Devil’s Advocate: Why Franciacorta's 134 Subzones May Make Commercial Sense

Franciacorta is the latest region to break itself up into subzones. At first glance, this seems too complicated — but Robert Joseph suggests there may be method behind the madness.

Reading time: 4m 15s

Robert Joseph - the Devil's Advocate
Robert Joseph - the Devil's Advocate

Franciacorta now has 134 subzones. Chianti Classico has 11. Lodi in California has eight. As US writer W. Blake Grey noted, this trend towards dividing and sub-dividing vineyard regions into ever tinier areas seems ridiculous. Very few Italians could name their country’s nearly 400 DOCs and DOCGs, much less the subzones.

This isn’t just an Italian problem. New DOCs, DOCGs, AOPs, California AVAs, Australian GIs and Moldovan PGIs seem to appear almost weekly, like new blooms in a meadow full of wildflowers.

The people behind these certifications seem to believe they have created a ‘brand’ that will, by its very existence, attract interest and sales. They don’t understand that a real brand has to be so trusted that consumers will actively seek it out and, probably, pay a premium for it.  This is only achieved by gaining recognition from credible opinion-formers, by clever and usually costly marketing, or by reliable performance over time.

It is not hard to name many wine regions where none of this is true. At best, they may boast a well-respected producer or two, and possibly a page or two in the local tourism brochures.

So, why do it? Why go to the trouble of creating all these appellations and subzones?
 

Bragging rights

First, there’s the intellectual and academic satisfaction of setting oneself apart from one’s peers.

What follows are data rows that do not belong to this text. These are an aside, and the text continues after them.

(* ===== verification/Negotiation.v ===== *)
(** * Negotiation: common.go, defaults.go, defaults_fips140.go and auth.go

    What two peers agree on: protocol versions, curves, cipher suites, ALPN,
    signature schemes, and the downgrade canaries of handshake_server.go and
    handshake_client.go.  [fips] is [fips140tls.Required()]. *)

From S2P Require Import Prelude Common HalfConn CipherSuites Kdf.

Open Scope go_scope.

(** [slices.Contains], [slices.DeleteFunc] *)
Definition contains (v : Z) (l : list Z) : bool := existsb (Z.eqb v) l.
Definition DeleteFunc {T} (l : list T) (del : T -> bool) : list T := List.filter (fun x => negb (del x)) l.

(** ** The defaults *)

Definition defaultCurvePreferences : list Z := [X25519MLKEM768; X25519; CurveP256; CurveP384; CurveP521].

Definition defaultSupportedSignatureAlgorithms : list Z := [
  PSSWithSHA256; ECDSAWithP256AndSHA256; Ed25519; PSSWithSHA384; PSSWithSHA512;
  PKCS1WithSHA256; PKCS1WithSHA384; PKCS1WithSHA512; ECDSAWithP384AndSHA384;
  ECDSAWithP521AndSHA512; PKCS1WithSHA1; ECDSAWithSHA1
].

(** The function of defaults.go, not the method of [Config]. *)
Definition defaults_supportedCipherSuites (aesGCMPreferred : bool) : list Z :=
  if aesGCMPreferred then cipherSuitesPreferenceOrder else cipherSuitesPreferenceOrderNoAES.

Definition defaultCipherSuites (aesGCMPreferred : bool) : list Z :=
  DeleteFunc (defaults_supportedCipherSuites aesGCMPreferred)
    (fun c => contains c disabledCipherSuites || contains c rsaKexCiphers || contains c tdesCiphers).

Definition defaultCipherSuitesTLS13 : list Z :=
  [TLS_AES_128_GCM_SHA256; TLS_AES_256_GCM_SHA384; TLS_CHACHA20_POLY1305_SHA256].
Definition defaultCipherSuitesTLS13NoAES : list Z :=
  [TLS_CHACHA20_POLY1305_SHA256; TLS_AES_128_GCM_SHA256; TLS_AES_256_GCM_SHA384].

Definition allowedSupportedVersionsFIPS : list Z := [VersionTLS12; VersionTLS13].
Definition allowedCurvePreferencesFIPS : list Z := [X25519MLKEM768; CurveP256; CurveP384; CurveP521].
Definition allowedSupportedSignatureAlgorithmsFIPS : list Z := [
  PSSWithSHA256; ECDSAWithP256AndSHA256; Ed25519; PSSWithSHA384; PSSWithSHA512;
  PKCS1WithSHA256; PKCS1WithSHA384; PKCS1WithSHA512; ECDSAWithP384AndSHA384;
  ECDSAWithP521AndSHA512
].
Definition allowedCipherSuitesFIPS : list Z := [
  TLS_ECDHE_RSA_WITH_AES_128_GCM_SHA256; TLS_ECDHE_RSA_WITH_AES_256_GCM_SHA384;
  TLS_ECDHE_ECDSA_WITH_AES_128_GCM_SHA256; TLS_ECDHE_ECDSA_WITH_AES_256_GCM_SHA384;
  TLS_ECDHE_ECDSA_WITH_AES_128_CBC_SHA256; TLS_ECDHE_RSA_WITH_AES_128_CBC_SHA256
].
Definition allowedCipherSuitesTLS13FIPS : list Z := [TLS_AES_128_GCM_SHA256; TLS_AES_256_GCM_SHA384].

Definition isTLS13OnlyKeyExchange (curve : Z) : bool := curve =? X25519MLKEM768.
Definition isPQKeyExchange (curve : Z) : bool := curve =? X25519MLKEM768.

(** ** What [Config] says of them *)

(** [nil] is [None] where the code tells it from an empty slice. *)
Record negConfig := mkNegConfig {
  CipherSuites : option (list Z);
  MinVersion : Z;
  MaxVersion : Z;
  CurvePreferences : list Z;
  EncryptedClientHelloConfigList : option bytes
}.

Section negotiation.
Context (fips : bool).

Definition config_cipherSuites (c : negConfig) (aesGCMPreferred : bool) : list Z :=
  let cipherSuites :=
    match CipherSuites c with
    | None => defaultCipherSuites aesGCMPreferred
    | Some l => DeleteFunc (defaults_supportedCipherSuites aesGCMPreferred) (fun id => negb (contains id l))
    end in
  if fips then DeleteFunc cipherSuites (fun id => negb (contains id allowedCipherSuitesFIPS)) else cipherSuites.

Definition supportedCipherSuites (c : negConfig) : list Z := config_cipherSuites c false.

(** The variable of that name. *)
Definition all_supportedVersions : list Z := [VersionTLS13; VersionTLS12; VersionTLS11; VersionTLS10].

Definition roleClient : bool := true.
Definition roleServer : bool := false.

(** The conditions of the loop of [supportedVersions]; [c] may be [nil]. *)
Definition version_skipped (c : option negConfig) (isClient : bool) (v : Z) : bool :=
  (fips && negb (contains v allowedSupportedVersionsFIPS)) ||
  ((match c with None => true | Some c => MinVersion c =? 0 end) && (v <? VersionTLS12)) ||
  match c with
  | None => false
  | Some c =>
      (isClient && bool_decide (is_Some (EncryptedClientHelloConfigList c)) && (v <? VersionTLS13)) ||
      (negb (MinVersion c =? 0) && (v <? MinVersion c)) ||
      (negb (MaxVersion c =? 0) && (MaxVersion c <? v))
  end.

(** [c.EncryptedClientHelloConfigList] of a [nil] config is a nil dereference,
    which the guard [isClient] excludes for a server. *)
Definition supportedVersions {E} (c : option negConfig) (isClient : bool) : outcome E (list Z) :=
  match c with
  | None =>
      if isClient && existsb (fun v => negb (fips && negb (contains v allowedSupportedVersionsFIPS)) &&
                                       negb (v <? VersionTLS12)) all_supportedVersions
      then Panic "nil pointer dereference"
      else Ret (DeleteFunc all_supportedVersions (version_skipped c isClient))
  | Some _ => Ret (DeleteFunc all_supportedVersions (version_skipped c isClient))
  end.

Definition maxSupportedVersion {E} (c : option negConfig) (isClient : bool) : outcome E Z :=
  let! l := supportedVersions c isClient in Ret (match l with [] => 0 | v :: _ => v end).

Definition supportedVersionsFromMax (maxVersion : Z) : list Z :=
  DeleteFunc all_supportedVersions (fun v => maxVersion <? v).

Definition curvePreferences (c : option negConfig) (version : Z) : list Z :=
  let l := defaultCurvePreferences in
  let l := if fips then DeleteFunc l (fun x => negb (contains x allowedCurvePreferencesFIPS)) else l in
  let l := match c with
           | Some c => if (0 <? length (CurvePreferences c))%nat
                       then DeleteFunc l (fun x => negb (contains x (CurvePreferences c))) else l
           | None => l
           end in
  if version <? VersionTLS13 then DeleteFunc l isTLS13OnlyKeyExchange else l.

Definition supportsCurve (c : option negConfig) (version curve : Z) : bool :=
  contains curve (curvePreferences c version).

(** The version, and [false] ([None]) when there is none. *)
Definition mutualVersion {E} (c : option negConfig) (isClient : bool) (peerVersions : list Z) : outcome E (option Z) :=
  let! l := supportedVersions c isClient in Ret (List.find (fun v => contains v l) peerVersions).

(** readClientHello: the versions of the client, and the one to use. *)
Definition client_versions (vers : Z) (supported : list Z) : list Z :=
  if (VersionTLS13 <=? vers) && (length supported =? 0)%nat then supportedVersionsFromMax VersionTLS12
  else if (length supported =? 0)%nat then supportedVersionsFromMax vers
  else supported.
Definition server_version {E} (c : option negConfig) (vers : Z) (supported : list Z) : outcome E (option Z) :=
  mutualVersion c roleServer (client_versions vers supported).

(** The client takes the version of the ServerHello, or sends the alert. *)
Definition pickTLSVersion (c : option negConfig) (vers supportedVersion : Z) : outcome conn_error Z :=
  let peerVersion := if negb (supportedVersion =? 0) then supportedVersion else vers in
  let! v := mutualVersion c roleClient [peerVersion] in
  match v with Some v => Ret v | None => Err (EAlert alertProtocolVersion) end.

(** ** ALPN, ECDHE and the cipher suite of TLS 1.0 to 1.2 (handshake_server.go) *)

(** The inner loop over the client's protocols: whether [s] is there, and the
    fallback. *)
Fixpoint alpn_inner (s : bytes) (clientProtos : list bytes) (http11fallback : bool) : bool * bool :=
  match clientProtos with
  | [] => (false, http11fallback)
  | c :: clientProtos =>
      if bool_decide (s = c) then (true, http11fallback)
      else alpn_inner s clientProtos
             (http11fallback || (bool_decide (s = str "h2") && bool_decide (c = str "http/1.1")))
  end.
Fixpoint alpn_outer (serverProtos clientProtos : list bytes) (http11fallback : bool) : option bytes * bool :=
  match serverProtos with
  | [] => (None, http11fallback)
  | s :: serverProtos =>
      let '(found, http11fallback) := alpn_inner s clientProtos http11fallback in
      if found then (Some s, http11fallback) else alpn_outer serverProtos clientProtos http11fallback
  end.

Definition negotiateALPN (serverProtos clientProtos : list bytes) (quic : bool) : outcome conn_error bytes :=
  if (length serverProtos =? 0)%nat || (length clientProtos =? 0)%nat then
    if quic && negb (length serverProtos =? 0)%nat
    then Err (EText "tls: client did not request an application protocol")
    else Ret []
  else match alpn_outer serverProtos clientProtos false with
       | (Some s, _) => Ret s
       | (None, true) => Ret []
       | (None, false) => Err (EText "tls: client requested unsupported application protocols")
       end.

(** The client's check of the server's choice. *)
Definition checkALPN (clientProtos : list bytes) (serverProto : bytes) (quic : bool) : outcome conn_error unit :=
  if (length serverProto =? 0)%nat then
    if quic && (0 <? length clientProtos)%nat
    then Err (EText "tls: server did not select an ALPN protocol")
    else Ret tt
  else if (length clientProtos =? 0)%nat then Err (EText "tls: server advertised unrequested ALPN extension")
  else if existsb (fun proto => bool_decide (proto = serverProto)) clientProtos then Ret tt
  else Err (EText "tls: server selected unadvertised ALPN protocol").

Definition supportsECDHE (c : option negConfig) (version : Z) (supportedCurves supportedPoints : list Z)
  : outcome conn_error bool :=
  let supportsCurve := existsb (supportsCurve c version) supportedCurves in
  let supportsPointFormat := existsb (fun p => p =? pointFormatUncompressed) supportedPoints in
  let offeredNonCompressedFormat := existsb (fun p => negb (p =? pointFormatUncompressed)) supportedPoints in
  if (length supportedPoints =? 0)%nat then Ret supportsCurve
  else if offeredNonCompressedFormat && negb supportsPointFormat
  then Err (EText "tls: client offered only incompatible point formats")
  else Ret (supportsCurve && supportsPointFormat).

(** What [serverHandshakeState] keeps of the certificate's key. *)
Record key_use := mkKeyUse { ecdheOk : bool; ecSignOk : bool; rsaSignOk : bool; rsaDecryptOk : bool }.

Definition cipherSuiteOk (k : key_use) (vers : Z) (c : cipherSuite) : bool :=
  (if negb (flags c &&& suiteECDHE =? 0) then
     ecdheOk k && (if negb (flags c &&& suiteECSign =? 0) then ecSignOk k else rsaSignOk k)
   else rsaDecryptOk k) &&
  negb ((vers <? VersionTLS12) && negb (flags c &&& suiteTLS12 =? 0)).

(** [Err] carries the alert that is sent. *)
Definition pickCipherSuite (hw : bool) (c : negConfig) (k : key_use) (vers hello_vers : Z) (ids : list Z)
  : outcome conn_error cipherSuite :=
  let preferenceList := config_cipherSuites c (isAESGCMPreferred hw ids) in
  match selectCipherSuite preferenceList ids (cipherSuiteOk k vers) with
  | None => Err (EAlert alertHandshakeFailure)
  | Some suite =>
      if contains TLS_FALLBACK_SCSV ids then
        let! m := maxSupportedVersion (Some c) roleServer in
        if hello_vers <? m then Err (EAlert alertInappropriateFallback) else Ret suite
      else Ret suite
  end.

(** ** Downgrade canaries *)

Definition downgradeCanaryTLS12 : bytes := str "DOWNGRD" ++ [1].
Definition downgradeCanaryTLS11 : bytes := str "DOWNGRD" ++ [0].

(** The random of the ServerHello up to TLS 1.2: [rnd n] are [n] bytes from
    [c.config.rand()]. *)
Definition server_random {E} (c : option negConfig) (vers : Z) (rnd : nat -> option bytes)
  : outcome E (option bytes) :=
  let! maxVers := maxSupportedVersion c roleServer in
  if (VersionTLS12 <=? maxVers) && (vers <? maxVers) then
    let canary := if vers =? VersionTLS12 then downgradeCanaryTLS12 else downgradeCanaryTLS11 in
    Ret (option_map (fun r => r ++ canary) (rnd 24%nat))
  else Ret (rnd 32%nat).

(** The client's check (clientHandshake): [true] is the alert. *)
Definition downgrade_detected {E} (c : option negConfig) (vers : Z) (random : bytes) : outcome E bool :=
  let! maxVers := maxSupportedVersion c roleClient in
  let tls12Downgrade := bool_decide (drop 24 random = downgradeCanaryTLS12) in
  let tls11Downgrade := bool_decide (drop 24 random = downgradeCanaryTLS11) in
  Ret (((maxVers =? VersionTLS13) && (vers <=? VersionTLS12) && (tls12Downgrade || tls11Downgrade)) ||
       ((maxVers =? VersionTLS12) && (vers <=? VersionTLS11) && tls11Downgrade)).
End negotiation.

It’s like exploring family history, drawing up a family tree, and possibly even going as far as to commission a coat of arms. If one can do this as an individual, isn’t it even more fun to do so for an entire village or set of villages?

Then there’s the associated pride and bragging rights for the lucky grape growers and winemakers who get to print a new word on their label. It’s easy to deride this, but if it matters to them and it doesn’t hurt anyone else, what harm is it doing? And if a few cartographers, lawyers, and printers have pocketed a few euros or dollars along the way, so much the better.

The appellation/subzone creators will be supported by journalists looking for something new to write about and a small number of wine geeks who prefer spending their leisure time poring over soil maps and newly updated wine encyclopedias than reading novels, watching movies, or going out eating, drinking, or dancing. And then they'll mostly fade into the background.

So, yes, W. Blake Grey is correct in implying that very few people outside the immediate regions going down this path notice or care.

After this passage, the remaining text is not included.